Palacios’s wines here have been a stunning success, artistically and commercially. They’ve also transformed the appellation. Before Palacios and Pérez arrived, Mencia was used almost exclusively to make wine primarily for blending. In an effort to capitalize on Spain’s emergence as a source for big, dark wines, ambitious local producers had planted Cabernet Sauvignon, Merlot, and other grapes that are ubiquitous worldwide but have no connection with Bierzo. Yet Palacios is held in such esteem among Spain’s winemakers that when he announced his intention to use only Mencia in Bierzo, the grape underwent an instant reevaluation. New vineyards were ripped out and replanted with Mencia.
The vintner chose the grape because he believed it would make a superior wine, but also because he’s in love with his country, its geography, history, and culture, and believes that these overlooked grapes, as much as flamenco and bullfighting—he is a connoisseur of both—are an essential part of that. He vows that, unlike many of the world’s great vintners, he’ll never leave Spain to make a wine. He could produce a fine Cabernet or Merlot, perhaps one to challenge the best wines of Bordeaux, where he lived for two years after attending enology school there. But does the world really need another claret?
As a result, his work is imbued with an intensity of purpose that transcends the concocting of a pleasurable beverage. No less than those made by religious orders through the Dark Ages, these wines have a higher meaning: to create one, even to drink one, is to make a sociological statement. "How could anyone grow Cabernet Sauvignon here?" Palacios asks. "It’s not natural." His hands have turned to fists, and his arms are crooked like a boxer’s. His voice is passionate, nearly strident. "We are not enologists," he says. "We are finders and restorers. The enology we learn, day by day. But what we are really doing here is restoring the patrimony of Bierzo."
He glares at me for a moment. Then his mood lightens. "Come on," he says. "Let’s eat."

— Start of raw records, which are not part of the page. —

(** A double holds an integer of 53 bits, and its quotients have a positive
    denominator. *)
Lemma round_even_one n : round_even n 1 = n.
Proof. unfold round_even. rewrite Z.div_1_r, Z.mod_1_r. done. Qed.
Lemma to_double_int n : 0 ≤ n < 2 ^ 53 → ∃ d, 0 < d ∧ to_double (Finite n 1) = Finite (n * d) d.
Proof.
  intros Hn. unfold to_double. rewrite small_finite by done. simpl negb. cbv iota.
  destruct (Z.eqb_spec n 0) as [->|Hz]; [by exists 1|]. rewrite Z.abs_eq by lia. change (Z.log2 1) with 0.
  pose proof (Z.log2_spec n ltac:(lia)) as [Hl1 Hl2]. set (L := Z.log2 n) in *.
  assert (0 ≤ L < 53) as HL by (split; [apply Z.log2_nonneg|apply Z.log2_lt_pow2; lia]).
  replace (L - 0 - 53) with (- (53 - L)) by lia. cbv zeta. cbn [fst snd].
  rewrite Z.opp_involutive, (Z.max_r 0 (53 - L)), (Z.max_l 0 (- (53 - L))) by lia.
  rewrite Z.pow_0_r, Z.mul_1_r, Z.div_1_r.
  assert (2 ^ 53 <= n * 2 ^ (53 - L)) as Hq.
  { replace (2 ^ 53) with (2 ^ L * 2 ^ (53 - L)) by (rewrite <-Z.pow_add_r by lia; f_equal; lia). nia. }
  rewrite (proj2 (Z.leb_le (2 ^ 53) (n * 2 ^ (53 - L))) Hq).
  replace (- (53 - L) + 1) with (- (52 - L)) by lia.
  rewrite Z.opp_involutive, (Z.max_r 0 (52 - L)), (Z.max_l 0 (- (52 - L))) by lia.
  rewrite Z.pow_0_r, !Z.mul_1_r, round_even_one, (proj2 (Z.ltb_ge n 0)) by lia.
  destruct (Z.leb_spec 0 (- (52 - L))).
  - replace (52 - L) with 0 by lia. exists 1. split; [lia|]. by rewrite !Z.mul_1_r.
  - exists (2 ^ (52 - L)). split; [apply Z.pow_pos_nonneg; lia|done].
Qed.
Lemma to_double_pos v n d : to_double v = Finite n d → 0 < d.
Proof.
  unfold to_double. destruct v as [| |m e]; try done. repeat case_match; intros [= <- <-]; try lia.
Qed.

(** What a field is read as. *)
Lemma field_read text :
  (refused_value (draft_value text) = false ↔ ∃ l, asks text l) ∧
  (∀ l, asks text l → value_json (draft_value text) = limit_json l ∧ valid_limit l).
Proof.
  unfold draft_value, asks. destruct (String.eqb_spec (trim text) "") as [Ht|Ht].
  { split; [split; [by exists None|done]|]. intros [z|]; [by intros [? _]|by intros _]. }
  assert (∀ z d, 0 < d → (z * d) mod d = 0 ∧ z * d / d = z) as Hd.
  { intros z d Hd. by rewrite Z.mod_mul, Z.div_mul by lia. }
  split; [split|].
  - destruct (to_double (js_Number text)) as [| |n d] eqn:E; simpl; try done. intros H.
    pose proof (to_double_pos _ _ _ E) as Hp. boolify.
    match goal with H : n mod d = 0 |- _ => apply Z.div_exact in H; [|lia]; rename H into Hn end.
    exists (Some (n / d)). split; [done|]. split; [|exists d; split; [done|by rewrite Z.mul_comm, <-Hn]].
    assert (0 ≤ n / d) by (apply Z.div_pos; lia). nia.
  - intros [[z|] Hz]; [|done]. destruct Hz as (_ & Hr & d & Hp & ->). simpl. destruct (Hd z d Hp) as [-> ->]. simpl.
    unfold max_safe_integer. rewrite !(proj2 (Z.ltb_ge _ _)) by nia. done.
  - intros [z|] Hz; [|done]. destruct Hz as (_ & Hr & d & Hp & ->). split; [|done]. simpl. unfold num_json.
    by destruct (Hd z d Hp) as [-> ->].
Qed.

(** A revision is a number the service takes as an entity tag. *)
Lemma revision_accepted request n :
  0 < n → hd_if_match request = Some (dec_str n) → quota_revision request = Ok (dec_str n).
Proof.
  intros Hn Hr. unfold quota_revision. rewrite Hr. destruct (dec_str_spec n ltac:(lia)) as (Hd & _ & _).
  assert (∃ c l, chars (dec_str n) = c :: l ∧ Ascii.eqb c "0" = false) as (c & l & El & Hc).
  { unfold dec_str. rewrite chars_of_chars. destruct (dec_digits_head (dec_fuel n) n []) as (c & l & -> & Hc).
    - split; [done|]. unfold dec_fuel. rewrite Nat2Z.inj_succ, Z2Nat.id by apply Z.log2_nonneg. by apply Z.log2_spec.
    - exists c, l. split; [done|]. by apply Ascii.eqb_neq. }
  assert (Forall (λ c, c ≠ quote) (chars (dec_str n))) as Hq.
  { eapply Forall_impl; [exact Hd|]. by intros [[] [] [] [] [] [] [] []]. }
  assert (filter (λ c, c ≠ quote) (chars (dec_str n)) = chars (dec_str n)) as ->.
  { clear -Hq. induction Hq as [|x l Hx _ IH]; [done|]. rewrite filter_cons, decide_True by done. by rewrite IH. }
  rewrite El in Hd. apply Forall_cons in Hd as [Hdc Hdl].
  match goal with |- context [test ?r _] => assert (test r (dec_str n) = true) as -> end; [|by rewrite of_chars_chars].
  apply matches_spec. rewrite El. apply lang_seq_inv. exists [], (c :: l). split; [done|]. split; [by apply lang_opt; left|].
  apply lang_seq_inv. exists [c], l. split; [done|]. split; [apply lang_chr_inv; exists c; by rewrite Hdc, Hc|].
  apply lang_seq_inv. exists l, []. rewrite app_nil_r. split; [done|]. split; [by apply lang_star_chr|by apply lang_opt; left].
Qed.

Lemma draft_body_read d q : asks_quota d q → valid_quota q ∧ draft_body d = quota_json q.
Proof.
  intros (A1 & A2 & A3 & A4). unfold draft_body, quota_json.
  destruct (proj2 (field_read _) _ A1) as [-> V1]. destruct (proj2 (field_read _) _ A2) as [-> V2].
  destruct (proj2 (field_read _) _ A3) as [-> V3]. by destruct (proj2 (field_read _) _ A4) as [-> V4].
Qed.
Lemma quota_printable q : valid_quota q → printable (quota_json q).
Proof.
  intros (V1 & V2 & V3 & V4). apply printable_obj. split; [apply (bool_decide_unpack _); vm_compute; exact I|].
  assert (∀ l, valid_limit l → printable (limit_json l)) as H by (intros [z|] Hz; simpl in *; lia || done).
  repeat constructor; by apply H.
Qed.
(** Submitting again what was submitted: the same key, the same request. *)
Lemma form_resubmit locale base fresh fresh' error f f1 c :
  form_submit locale base fresh f = (f1, Some c) →
  (form_submit locale base fresh' (form_step locale base f1 (FSettled error)).1).2 = Some c.
Proof.
  intros E. pose proof (form_submit_call locale base fresh f) as Ec. rewrite E in Ec. simpl in Ec.
  destruct (form_allows f) eqn:Ea; [|done]. injection Ec as Ec.
  destruct (form_submit_cases locale base fresh f) as [[e E']|(body & Hb & Eb & E')]; rewrite E' in E; [done|].
  fold (form_body f) in Eb. injection E as <- _. rewrite form_submit_call. rewrite <-Eb in Ec.
  set (f2 := (form_step _ _ _ _).1).
  assert (fo_last f2 = if bool_decide ((fo_last f).1 = body) then fo_last f else (body, fresh)) as El
    by (subst f2; simpl; by case_bool_decide).
  assert (form_allows f2 = true ∧ form_body f2 = body ∧ fo_detail f2 = fo_detail f ∧ fo_reclaim f2 = fo_reclaim f)
    as (-> & -> & -> & ->).
  { rewrite Eb, <-Ea. subst f2. simpl. by case_bool_decide. }
  rewrite El, Ec. case_bool_decide as Ef; [by rewrite bool_decide_true|]. by rewrite bool_decide_true.
Qed.

Definition once_per_key {S E : Type} `{Keyed S E} (s : S) : Prop :=
  ∀ es a b, NoDup (current s :: (es ≫= draws)) → a ∈ sends s es → b ∈ sends s es → call_key a = call_key b → a = b.
Lemma once {S E : Type} `{KeyedLaws S E} s : sane s → once_per_key s.
Proof. intros Hs es a b Hn. by apply sends_keys. Qed.

(** C29. A key of the console stands for one request.  Whatever the user does and
    the service answers, the requests a component sends under one key - saving
    the form of an instance, rotating, deleting, retrying an operation or the
    initialisation of a project, removing a retained volume - are the same
    request, provided [randomUUID] does not repeat itself; what failed and is
    submitted again unchanged is sent under the same key, so that the service
    repeats its answer instead of refusing or executing it twice; an accepted
    retry sends nothing more; and a volume is only removed by its identity, under
    the name that was typed. *)
Theorem one_request_per_key (locale : Locale) (base path id operation : string) :
  (∀ detail reclaim f, open_form detail reclaim = Ok f → once_per_key (H := Keyed_form locale base) f) ∧
  (∀ key revision, once_per_key (H := Keyed_rotate base id) (MkRotate (key, revision) false "" false None)) ∧
  (∀ key, once_per_key (H := Keyed_delete base id) (MkDeletion key false false "")) ∧
  (∀ key, once_per_key (H := Keyed_retry base operation) (MkRetry key false false false "")) ∧
  (∀ key, once_per_key (H := Keyed_project locale base) (MkProjectRetry key "" false "")) ∧
  (∀ key, once_per_key (H := Keyed_volume path) (MkVolumePanel None "" "" false None key true)) ∧
  (∀ f f1 fresh fresh' error c, form_submit locale base fresh f = (f1, Some c) →
     (form_submit locale base fresh' (form_step locale base f1 (FSettled error)).1).2 = Some c) ∧
  (∀ s es, ry_accepted s = true → sends (H := Keyed_retry base operation) s es = []) ∧
  (∀ s s' c, volume_step path s VRemove = (s', Some c) → ∃ v, vk_volume s = Some v ∧ vk_confirm s = vo_name v ∧
     vk_operation s = None ∧ c = remove_call path (vo_uid v) (vk_key s)).
Proof.
  split_and!; try (intros; by apply once).
  - intros f f1 fresh fresh' error c. apply form_resubmit.
  - intros s es. revert s. induction es as [|e es IH]; intros s Hs; [done|]. simpl.
    destruct e as [| | |[]]; simpl; try (by apply IH). by rewrite Hs, orb_true_r, IH.
  - intros s s' c. simpl. destruct (vk_volume s) as [v|]; [|done]. destruct (_ || _) eqn:E; [done|]. boolify.
    intros [= _ <-]. exists v. split_and!; try done. by apply eq_None_not_Some.
Qed.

Palacios takes me to Menta y Canela, in Ponferrada, the provincial capital. We eat cod tripe with morcilla sausage; tuna belly; a loin of pork. We drink a perfumed Moncerbal from 2003. Then we take a nap. (European Union guidelines or no, the siesta remains integral to the Spanish way of life.) By the time we head off to see the vineyards, it is almost 8 p.m. The light in the valley has taken on an unfocused quality that I usually associate with Provence. It is not the crisp light of early morning, but soft, fuzzy at the edges.
As we drive up a steep dirt road, we scrape against underbrush and rumble through mud. Eventually we park, then walk about half a mile along a ridge. And there is Moncerbal, a vineyard planted on a slope angled at 60 degrees. Across from us, on the other side of the valley, is an even sheerer slope covered with chestnut trees, which gleam like emeralds in the hazy light.
Moncerbal’s soil is full of quartzite, which diffuses heat. That’s where the freshness of the wine comes from, Palacios says. Las Lamas is just down the way, but there the soil is slate degraded into clay, which holds the heat, so the grapes there are markedly different. Palacios reaches down to pick a plant called jara; its scent of cinnamon and lemongrass reminds me of the Moncerbal we had with lunch. "That’s no accident," Palacios says. "The wine is the product of its surroundings. You can smell and taste this in it."